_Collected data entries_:
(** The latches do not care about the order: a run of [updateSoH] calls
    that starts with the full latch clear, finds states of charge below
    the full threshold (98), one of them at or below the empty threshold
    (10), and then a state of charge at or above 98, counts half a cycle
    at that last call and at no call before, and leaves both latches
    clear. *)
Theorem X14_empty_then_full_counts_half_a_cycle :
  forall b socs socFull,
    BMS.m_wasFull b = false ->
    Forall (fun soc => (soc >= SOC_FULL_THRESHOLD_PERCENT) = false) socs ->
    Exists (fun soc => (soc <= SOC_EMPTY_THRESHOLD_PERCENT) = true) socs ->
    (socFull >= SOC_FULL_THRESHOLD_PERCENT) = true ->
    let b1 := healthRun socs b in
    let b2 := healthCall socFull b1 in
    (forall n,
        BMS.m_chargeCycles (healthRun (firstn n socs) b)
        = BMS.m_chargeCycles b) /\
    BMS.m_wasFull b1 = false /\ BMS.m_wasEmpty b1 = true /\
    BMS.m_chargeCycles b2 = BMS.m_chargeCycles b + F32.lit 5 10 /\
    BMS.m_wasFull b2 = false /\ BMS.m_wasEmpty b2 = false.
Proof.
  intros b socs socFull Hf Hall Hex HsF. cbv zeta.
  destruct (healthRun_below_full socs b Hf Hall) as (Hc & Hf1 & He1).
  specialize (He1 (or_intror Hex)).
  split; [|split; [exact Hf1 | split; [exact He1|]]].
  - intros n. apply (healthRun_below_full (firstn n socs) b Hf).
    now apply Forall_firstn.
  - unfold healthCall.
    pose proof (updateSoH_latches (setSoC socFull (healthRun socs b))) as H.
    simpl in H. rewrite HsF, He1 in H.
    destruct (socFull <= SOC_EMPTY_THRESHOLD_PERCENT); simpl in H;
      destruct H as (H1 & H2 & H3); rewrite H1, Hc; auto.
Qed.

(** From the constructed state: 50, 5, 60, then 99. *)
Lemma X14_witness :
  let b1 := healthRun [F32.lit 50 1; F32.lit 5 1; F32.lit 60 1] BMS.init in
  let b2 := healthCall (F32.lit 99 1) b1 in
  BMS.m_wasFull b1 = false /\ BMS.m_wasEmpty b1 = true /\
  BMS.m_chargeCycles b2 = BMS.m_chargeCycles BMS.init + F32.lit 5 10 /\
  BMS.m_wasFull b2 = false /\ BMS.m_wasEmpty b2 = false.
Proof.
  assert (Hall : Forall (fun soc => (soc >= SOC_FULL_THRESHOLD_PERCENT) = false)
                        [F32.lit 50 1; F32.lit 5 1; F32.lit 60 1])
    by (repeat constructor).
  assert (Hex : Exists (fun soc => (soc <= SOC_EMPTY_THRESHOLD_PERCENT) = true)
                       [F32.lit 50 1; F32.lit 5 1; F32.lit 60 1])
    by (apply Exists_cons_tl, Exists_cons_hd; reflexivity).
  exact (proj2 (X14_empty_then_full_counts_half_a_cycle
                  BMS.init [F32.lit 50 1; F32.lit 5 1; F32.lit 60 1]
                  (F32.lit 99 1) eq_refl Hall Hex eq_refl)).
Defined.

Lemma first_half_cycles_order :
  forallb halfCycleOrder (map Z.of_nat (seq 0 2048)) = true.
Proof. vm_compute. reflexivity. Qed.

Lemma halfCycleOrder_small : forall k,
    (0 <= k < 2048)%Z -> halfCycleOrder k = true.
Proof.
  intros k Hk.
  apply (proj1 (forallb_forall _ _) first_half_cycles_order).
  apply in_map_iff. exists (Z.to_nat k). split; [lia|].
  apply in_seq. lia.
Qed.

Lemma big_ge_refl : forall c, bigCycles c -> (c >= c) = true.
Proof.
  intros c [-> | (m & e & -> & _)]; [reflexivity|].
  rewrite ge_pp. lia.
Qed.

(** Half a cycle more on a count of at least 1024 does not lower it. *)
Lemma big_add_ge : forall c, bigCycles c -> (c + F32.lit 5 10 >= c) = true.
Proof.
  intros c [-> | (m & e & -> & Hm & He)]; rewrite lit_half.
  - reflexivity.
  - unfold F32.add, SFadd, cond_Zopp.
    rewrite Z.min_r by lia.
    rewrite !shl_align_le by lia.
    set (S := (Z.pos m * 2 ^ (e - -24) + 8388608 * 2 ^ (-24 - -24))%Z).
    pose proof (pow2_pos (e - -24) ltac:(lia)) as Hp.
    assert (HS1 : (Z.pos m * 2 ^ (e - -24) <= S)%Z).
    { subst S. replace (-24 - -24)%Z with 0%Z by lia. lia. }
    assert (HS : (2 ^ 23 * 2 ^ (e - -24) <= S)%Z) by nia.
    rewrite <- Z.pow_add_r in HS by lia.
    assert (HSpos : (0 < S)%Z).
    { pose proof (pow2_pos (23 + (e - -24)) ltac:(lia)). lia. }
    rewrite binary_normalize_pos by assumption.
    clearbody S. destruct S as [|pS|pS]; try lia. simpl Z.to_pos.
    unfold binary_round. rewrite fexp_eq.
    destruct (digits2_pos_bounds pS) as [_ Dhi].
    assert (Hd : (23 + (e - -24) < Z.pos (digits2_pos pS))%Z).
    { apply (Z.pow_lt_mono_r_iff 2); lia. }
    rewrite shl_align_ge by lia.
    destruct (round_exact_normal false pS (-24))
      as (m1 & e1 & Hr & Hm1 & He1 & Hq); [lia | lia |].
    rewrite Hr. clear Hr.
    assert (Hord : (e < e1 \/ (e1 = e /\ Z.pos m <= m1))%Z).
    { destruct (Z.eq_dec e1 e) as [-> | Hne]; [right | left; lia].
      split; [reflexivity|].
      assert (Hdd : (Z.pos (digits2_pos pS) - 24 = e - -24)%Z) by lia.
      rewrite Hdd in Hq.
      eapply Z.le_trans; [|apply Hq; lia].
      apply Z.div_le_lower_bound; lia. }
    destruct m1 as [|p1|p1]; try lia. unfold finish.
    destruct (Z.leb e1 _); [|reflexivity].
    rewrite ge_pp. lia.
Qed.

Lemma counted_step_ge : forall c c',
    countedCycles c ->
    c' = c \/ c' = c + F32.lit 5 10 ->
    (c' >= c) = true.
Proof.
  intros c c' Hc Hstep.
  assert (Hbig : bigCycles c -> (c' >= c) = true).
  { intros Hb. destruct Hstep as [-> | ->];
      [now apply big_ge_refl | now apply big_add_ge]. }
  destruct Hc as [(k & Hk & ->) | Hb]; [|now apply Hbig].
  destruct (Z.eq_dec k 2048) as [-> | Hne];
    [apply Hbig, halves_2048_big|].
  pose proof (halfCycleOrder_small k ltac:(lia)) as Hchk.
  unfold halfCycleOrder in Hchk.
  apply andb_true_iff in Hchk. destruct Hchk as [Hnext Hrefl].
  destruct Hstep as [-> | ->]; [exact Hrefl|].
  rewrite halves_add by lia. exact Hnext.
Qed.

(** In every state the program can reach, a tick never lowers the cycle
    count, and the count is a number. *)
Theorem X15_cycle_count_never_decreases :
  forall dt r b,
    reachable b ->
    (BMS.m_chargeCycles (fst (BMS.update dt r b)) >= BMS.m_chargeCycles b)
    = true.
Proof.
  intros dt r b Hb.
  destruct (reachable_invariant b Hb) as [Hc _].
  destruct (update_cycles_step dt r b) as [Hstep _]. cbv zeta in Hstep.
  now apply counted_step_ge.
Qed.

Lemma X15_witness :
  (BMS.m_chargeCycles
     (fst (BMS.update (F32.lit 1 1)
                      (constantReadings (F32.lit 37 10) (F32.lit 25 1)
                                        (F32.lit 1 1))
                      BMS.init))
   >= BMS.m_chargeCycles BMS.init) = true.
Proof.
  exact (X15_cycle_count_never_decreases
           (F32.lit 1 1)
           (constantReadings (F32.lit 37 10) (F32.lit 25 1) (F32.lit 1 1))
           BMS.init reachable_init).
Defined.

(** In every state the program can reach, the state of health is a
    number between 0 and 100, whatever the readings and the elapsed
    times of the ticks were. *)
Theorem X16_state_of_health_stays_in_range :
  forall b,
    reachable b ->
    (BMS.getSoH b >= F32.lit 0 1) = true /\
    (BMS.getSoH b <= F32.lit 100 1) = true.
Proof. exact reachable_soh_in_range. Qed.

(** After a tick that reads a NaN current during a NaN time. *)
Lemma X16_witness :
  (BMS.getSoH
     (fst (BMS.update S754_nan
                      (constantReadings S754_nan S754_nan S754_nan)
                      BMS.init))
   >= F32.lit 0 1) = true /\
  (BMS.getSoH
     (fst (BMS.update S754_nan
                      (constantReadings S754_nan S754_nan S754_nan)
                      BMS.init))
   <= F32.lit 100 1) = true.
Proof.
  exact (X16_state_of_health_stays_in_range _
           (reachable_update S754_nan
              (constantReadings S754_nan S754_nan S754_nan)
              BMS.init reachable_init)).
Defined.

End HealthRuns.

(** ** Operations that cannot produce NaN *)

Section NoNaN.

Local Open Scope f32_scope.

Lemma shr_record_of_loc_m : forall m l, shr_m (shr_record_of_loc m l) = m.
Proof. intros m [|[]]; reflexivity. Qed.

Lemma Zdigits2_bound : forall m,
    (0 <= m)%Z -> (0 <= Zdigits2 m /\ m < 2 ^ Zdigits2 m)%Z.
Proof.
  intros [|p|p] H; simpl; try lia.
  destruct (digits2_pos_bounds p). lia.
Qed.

_WORK INSTRUCTIONS_: Look through the entries above and report each line where the string "that" occurs.

_THE ANSWER_:
    that starts with the full latch clear, finds states of charge below
    at that last call and at no call before, and leaves both latches
(** After a tick that reads a NaN current during a NaN time. *)
(** ** Operations that cannot produce NaN *)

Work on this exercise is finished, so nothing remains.